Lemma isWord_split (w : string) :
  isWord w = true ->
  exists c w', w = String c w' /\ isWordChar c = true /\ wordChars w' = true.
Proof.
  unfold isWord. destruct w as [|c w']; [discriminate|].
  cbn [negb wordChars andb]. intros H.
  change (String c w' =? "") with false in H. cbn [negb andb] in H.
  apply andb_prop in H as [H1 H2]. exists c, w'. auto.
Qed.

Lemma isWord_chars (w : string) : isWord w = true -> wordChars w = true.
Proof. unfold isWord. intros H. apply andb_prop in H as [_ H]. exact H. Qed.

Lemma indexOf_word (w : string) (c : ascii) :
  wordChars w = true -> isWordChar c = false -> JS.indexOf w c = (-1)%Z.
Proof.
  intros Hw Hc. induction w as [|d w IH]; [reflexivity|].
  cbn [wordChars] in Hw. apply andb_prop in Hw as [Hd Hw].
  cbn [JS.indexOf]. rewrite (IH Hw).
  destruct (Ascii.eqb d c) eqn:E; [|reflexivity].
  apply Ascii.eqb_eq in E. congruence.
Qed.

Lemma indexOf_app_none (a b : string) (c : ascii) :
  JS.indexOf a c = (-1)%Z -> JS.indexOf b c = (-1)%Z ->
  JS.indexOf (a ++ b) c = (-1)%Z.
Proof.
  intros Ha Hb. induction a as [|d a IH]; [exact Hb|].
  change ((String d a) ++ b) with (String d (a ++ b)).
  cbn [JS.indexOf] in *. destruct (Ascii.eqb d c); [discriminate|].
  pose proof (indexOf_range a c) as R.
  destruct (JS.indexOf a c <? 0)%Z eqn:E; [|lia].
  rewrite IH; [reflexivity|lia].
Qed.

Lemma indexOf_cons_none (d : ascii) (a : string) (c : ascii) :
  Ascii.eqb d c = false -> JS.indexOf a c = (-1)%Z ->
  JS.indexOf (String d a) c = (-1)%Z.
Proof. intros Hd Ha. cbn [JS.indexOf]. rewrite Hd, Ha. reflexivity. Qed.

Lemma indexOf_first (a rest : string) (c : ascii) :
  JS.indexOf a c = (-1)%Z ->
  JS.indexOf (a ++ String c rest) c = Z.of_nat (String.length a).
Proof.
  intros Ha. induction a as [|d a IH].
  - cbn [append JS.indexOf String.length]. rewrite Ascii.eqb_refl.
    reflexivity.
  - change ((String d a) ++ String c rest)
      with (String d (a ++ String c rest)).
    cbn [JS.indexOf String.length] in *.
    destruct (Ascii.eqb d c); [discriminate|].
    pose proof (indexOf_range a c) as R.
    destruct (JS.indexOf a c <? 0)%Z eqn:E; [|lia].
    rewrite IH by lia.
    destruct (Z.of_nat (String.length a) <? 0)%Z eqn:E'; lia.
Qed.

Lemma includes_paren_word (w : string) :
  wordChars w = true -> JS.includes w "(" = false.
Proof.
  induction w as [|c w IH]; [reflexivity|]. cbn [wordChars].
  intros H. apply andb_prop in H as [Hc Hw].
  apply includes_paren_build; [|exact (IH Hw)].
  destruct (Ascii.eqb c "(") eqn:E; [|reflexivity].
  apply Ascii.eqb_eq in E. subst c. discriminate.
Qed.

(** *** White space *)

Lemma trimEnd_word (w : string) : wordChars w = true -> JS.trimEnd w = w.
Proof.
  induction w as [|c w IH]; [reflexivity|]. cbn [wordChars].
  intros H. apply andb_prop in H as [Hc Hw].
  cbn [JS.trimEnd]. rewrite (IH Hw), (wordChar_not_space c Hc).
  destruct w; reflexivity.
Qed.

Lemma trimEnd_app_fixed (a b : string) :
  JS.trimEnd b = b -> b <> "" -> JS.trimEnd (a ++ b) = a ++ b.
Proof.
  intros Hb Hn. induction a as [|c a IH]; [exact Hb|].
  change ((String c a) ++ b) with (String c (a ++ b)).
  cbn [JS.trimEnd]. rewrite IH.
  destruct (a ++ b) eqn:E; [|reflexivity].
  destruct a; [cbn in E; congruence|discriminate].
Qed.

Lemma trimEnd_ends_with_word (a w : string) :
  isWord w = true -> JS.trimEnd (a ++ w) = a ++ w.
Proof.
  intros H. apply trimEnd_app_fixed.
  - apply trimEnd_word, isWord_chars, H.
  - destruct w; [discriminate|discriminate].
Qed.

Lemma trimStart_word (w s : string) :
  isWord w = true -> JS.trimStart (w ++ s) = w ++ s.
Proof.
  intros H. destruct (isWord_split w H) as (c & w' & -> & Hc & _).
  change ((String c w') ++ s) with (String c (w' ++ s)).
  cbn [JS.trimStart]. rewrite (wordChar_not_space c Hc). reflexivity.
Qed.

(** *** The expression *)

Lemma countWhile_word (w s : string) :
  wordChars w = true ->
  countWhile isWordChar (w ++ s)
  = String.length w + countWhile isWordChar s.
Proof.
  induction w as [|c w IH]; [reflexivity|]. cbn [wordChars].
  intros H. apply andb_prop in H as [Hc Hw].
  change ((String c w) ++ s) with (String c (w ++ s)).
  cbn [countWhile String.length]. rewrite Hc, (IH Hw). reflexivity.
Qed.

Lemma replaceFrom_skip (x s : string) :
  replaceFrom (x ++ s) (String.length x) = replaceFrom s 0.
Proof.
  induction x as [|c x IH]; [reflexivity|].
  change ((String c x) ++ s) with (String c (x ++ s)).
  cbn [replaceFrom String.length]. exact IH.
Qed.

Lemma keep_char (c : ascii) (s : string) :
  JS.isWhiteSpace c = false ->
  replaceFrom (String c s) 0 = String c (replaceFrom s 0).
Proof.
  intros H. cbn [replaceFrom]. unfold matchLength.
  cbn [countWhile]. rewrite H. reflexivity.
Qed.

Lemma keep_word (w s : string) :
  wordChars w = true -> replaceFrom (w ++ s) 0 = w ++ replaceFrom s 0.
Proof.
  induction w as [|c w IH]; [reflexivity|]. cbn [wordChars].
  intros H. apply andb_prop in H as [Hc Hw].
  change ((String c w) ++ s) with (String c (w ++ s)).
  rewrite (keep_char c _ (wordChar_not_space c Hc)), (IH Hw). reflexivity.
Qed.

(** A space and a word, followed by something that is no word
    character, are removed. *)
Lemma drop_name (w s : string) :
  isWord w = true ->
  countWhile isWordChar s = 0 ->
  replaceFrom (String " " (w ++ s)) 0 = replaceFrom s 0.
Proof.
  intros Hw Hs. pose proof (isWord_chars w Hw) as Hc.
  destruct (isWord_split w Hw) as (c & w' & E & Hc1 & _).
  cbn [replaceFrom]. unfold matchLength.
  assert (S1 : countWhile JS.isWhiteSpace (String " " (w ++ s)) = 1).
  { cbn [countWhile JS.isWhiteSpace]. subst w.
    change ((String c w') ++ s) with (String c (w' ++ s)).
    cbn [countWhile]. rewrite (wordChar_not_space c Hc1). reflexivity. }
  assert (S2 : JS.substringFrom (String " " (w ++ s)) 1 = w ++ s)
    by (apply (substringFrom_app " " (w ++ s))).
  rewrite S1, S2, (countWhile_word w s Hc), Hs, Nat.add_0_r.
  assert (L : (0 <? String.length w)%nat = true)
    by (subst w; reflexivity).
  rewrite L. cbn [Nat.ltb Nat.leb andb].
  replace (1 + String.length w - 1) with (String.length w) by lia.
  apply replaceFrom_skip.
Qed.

- _What you have to do_: Each line from the start of the listing above through the line containing "Proof. unfold isWord." must be reproduced exactly. Leave out the rest.

- _Completed exercise_:
Lemma isWord_split (w : string) :
  isWord w = true ->
  exists c w', w = String c w' /\ isWordChar c = true /\ wordChars w' = true.
Proof.
  unfold isWord. destruct w as [|c w']; [discriminate|].
  cbn [negb wordChars andb]. intros H.
  change (String c w' =? "") with false in H. cbn [negb andb] in H.
  apply andb_prop in H as [H1 H2]. exists c, w'. auto.
Qed.

Lemma isWord_chars (w : string) : isWord w = true -> wordChars w = true.
Proof. unfold isWord. intros H. apply andb_prop in H as [_ H]. exact H. Qed.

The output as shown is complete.